Pero esta última visita Ad Limina fue más sombría. El papa Juan Pablo II se encontraba en las últimas etapas de la enfermedad de Parkinson. Su rostro permanecía inmóvil, y estaba en una silla con algo frente a él para sujetarse, lo que le permitía sentarse más cómodamente. Su secretario personal, el arzobispo Stanislaw Dziwisz, me dijo que el Santo Padre haría preguntas de una sola palabra a las que yo debía contestar.
Estos han sido, posiblemente, los 15 minutos más largos de mi vida. Por ejemplo, el Santo Padre decía la palabra, “educación”, y yo le hablaba sobre la situación de la educación católica en la Diócesis de Brooklyn. Luego decía, “religiosos”, y yo respondería sobre los religiosos en nuestra comunidad, y así. Aunque las preguntas eran una sola palabra, se notaba claramente que escuchaba con atención lo que le contaba sobre nuestra Diócesis en Brooklyn y Queens. ¿Cómo podía alguien casi al borde de la muerte seguir teniendo tanta devoción al deber?
En esta ocasión, pude ver que el Santo Padre estaba sufriendo, sufriendo por su incapacidad para comunicarse y por la enfermedad en sí. El recuerdo de ese día por supuesto que nunca lo olvidaré. Cuando el 2 de abril de 2005, se anunció la muerte del papa Juan Pablo II se hizo de una manera muy singular.
Salió un cardenal y simplemente dijo: “Ha regresado a la Casa del Padre”. Qué maravillosa manera de explicar la muerte para alguien que cree en Jesucristo. Porque creemos en las palabras que Jesús mismo nos enseñó, que iba a la Casa del Padre para prepararnos un lugar.

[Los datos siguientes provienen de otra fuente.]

(** ** [node.Name] and [node.ID] *)

Lemma to_uint_nonnil (n : N) : N.to_uint n <> Decimal.Nil.
Proof.
  destruct n as [|p]; simpl; [discriminate|].
  apply DecimalPos.Unsigned.to_uint_nonnil.
Qed.

Lemma decimal_parse (n : N) :
  NilEmpty.uint_of_string (node.decimal n) = Some (N.to_uint n)
  /\ node.decimal n <> "".
Proof.
  unfold node.decimal. pose proof (to_uint_nonnil n) as Hnn.
  split.
  - generalize (NilZero.usu _ Hnn). unfold NilZero.uint_of_string.
    destruct (NilZero.string_of_uint (N.to_uint n)); [discriminate|done].
  - destruct (N.to_uint n); simpl; discriminate.
Qed.

Lemma ID_digits (ds : string) (d : Decimal.uint) :
  ds <> "" ->
  NilEmpty.uint_of_string ds = Some d ->
  Z.of_N (N.of_uint d) <= GoInt.maxInt ->
  forall name, node.TrimPrefix_m name = ds ->
    node.ID name = (Z.of_N (N.of_uint d), None).
Proof.
  intros Hne Hparse Hmax name Htrim. unfold node.ID. rewrite Htrim.
  destruct ds as [|c ds]; [done|]. rewrite Hparse.
  destruct (Z.leb_spec (Z.of_N (N.of_uint d)) GoInt.maxInt); [done|lia].
Qed.

Lemma ID_Name (n : Z) :
  0 <= n <= GoInt.maxInt -> node.ID (node.Name n) = (n, None).
Proof.
  intros [H0 Hmax]. destruct (decimal_parse (Z.to_N n)) as [Hparse Hne].
  assert (Z.of_N (N.of_uint (N.to_uint (Z.to_N n))) = n) as Hval
    by (rewrite DecimalN.Unsigned.of_to; lia).
  rewrite <- Hval at 2.
  unfold node.Name. destruct (Z.ltb_spec n 0); [lia|].
  destruct (Z.ltb_spec n 10).
  - apply (ID_digits (String "0" (node.decimal (Z.to_N n)))
                     (Decimal.D0 (N.to_uint (Z.to_N n)))).
    + discriminate.
    + simpl. by rewrite Hparse.
    + change (N.of_uint (Decimal.D0 (N.to_uint (Z.to_N n))))
        with (N.of_uint (N.to_uint (Z.to_N n))). lia.
    + reflexivity.
  - apply (ID_digits (node.decimal (Z.to_N n))); try done. lia.
Qed.

Lemma Name_inj (n k : Z) :
  0 <= n <= GoInt.maxInt -> 0 <= k <= GoInt.maxInt ->
  node.Name n = node.Name k -> n = k.
Proof.
  intros Hn Hk Heq. pose proof (ID_Name n Hn) as H1.
  rewrite Heq, (ID_Name k Hk) in H1. congruence.
Qed.

Lemma add_no_wrap (i : Z) :
  GoInt.minInt <= i < GoInt.maxInt -> GoInt.add i 1 = i + 1.
Proof.
  unfold GoInt.add, GoInt.wrap, GoInt.minInt, GoInt.maxInt. intros H.
  rewrite Z.mod_small; lia.
Qed.

(** ** The allocation of the node name *)

Lemma newNodeName_last (E : Env) (nodes : list config.Node)
    (lastNode : config.Node) (s : state) :
  last nodes = Some lastNode ->
  newNodeName E nodes s
  = match node_ID E (config.Name lastNode) with
    | (lastID, None) => (Done (node_Name E (GoInt.add lastID 1)), s)
    | (_, Some err) =>
        (Done (node_Name E (GoInt.add (GoInt.len nodes) 1)),
         {| stored := stored s; loaded := loaded s;
            trace := trace s ++ [out_ErrLn_lastID (GoInt.len nodes) err] |})
    end.
Proof.
  intros Hlast. unfold newNodeName, last_Node, bind. rewrite Hlast. simpl.
  by destruct (node_ID E (config.Name lastNode)) as [lastID [err|]].
Qed.
Lemma iterator_outlives_Evict_witness :
  Cache.table_ (cache_ (initial_state 4)) !! EncodeFixed64 6 = None
  ∧ FindTable two_disk_tc 6 100 (initial_state 4) = (Ok legacy_handle, resolved_state)
  ∧ ∃ it st2,
      NewIterator two_disk_tc default_read_options 6 100 (initial_state 4)
      = (it, Some (sample_table legacy_file), st2)
      ∧ reclaimed (Evict 6 st2).2 = reclaimed st2
      ∧ reclaimed (DeleteIterator (Next it) (Evict 6 st2).2).2
        = reclaimed st2 ++ [EvDeleteTable (sample_table legacy_file); EvDeleteFile legacy_file].
Proof.
  assert (Hmiss : Cache.table_ (cache_ (initial_state 4)) !! EncodeFixed64 6 = None)
    by reflexivity.
  assert (Hfind : FindTable two_disk_tc 6 100 (initial_state 4)
                  = (Ok legacy_handle, resolved_state)) by reflexivity.
  split; [exact Hmiss|]. split; [exact Hfind|].
  destruct (iterator_outlives_Evict two_disk_tc default_read_options 6 100
              (initial_state 4) legacy_handle resolved_state Hmiss Hfind)
    as (it & st2 & Hrun & Hkept & Hdestroyed).
  exists it, st2. split; [exact Hrun|]. split; [exact Hkept|exact (Hdestroyed 1)].
Defined.

(** ** The smoke test: EndsWith and the move of the table files *)

Lemma substring_empty (s : string) (k : nat) : substring k 0 s = EmptyString.
Proof. revert k. induction s as [|a s IH]; intros [|k]; simpl; auto. Qed.

Lemma substring_all (t : string) : substring 0 (String.length t) t = t.
Proof. induction t as [|a t IH]; simpl; [done|by rewrite IH]. Qed.

Lemma substring_append_skip (p t : string) (n : nat) :
  substring (String.length p) n (p +:+ t) = substring 0 n t.
Proof. induction p as [|a p IH]; simpl; [done|exact IH]. Qed.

El papa Juan Pablo II se sumergió en las profundidades de la historia humana. Sabemos con certeza que hay un lugar para este santo en la Casa del Padre. Hoy, cuando celebramos el centenario de su nacimiento, le cantamos como los polacos, que no dicen “Cumpleaños feliz”, sino “Sto lat, niechaj zyja nam”, deseándole al homenajeado que viva 100 años (sto lat). Sabemos que san Juan Pablo II no solo ha cumplido cien años, sino que también vive eternamente en la Casa del Padre. En este día de su cumpleaños celestial, pidamos la intercesión de san Juan Pablo II por la Iglesia, hoy tan necesitada de la sabiduría con la que nos guio durante más de 26 años.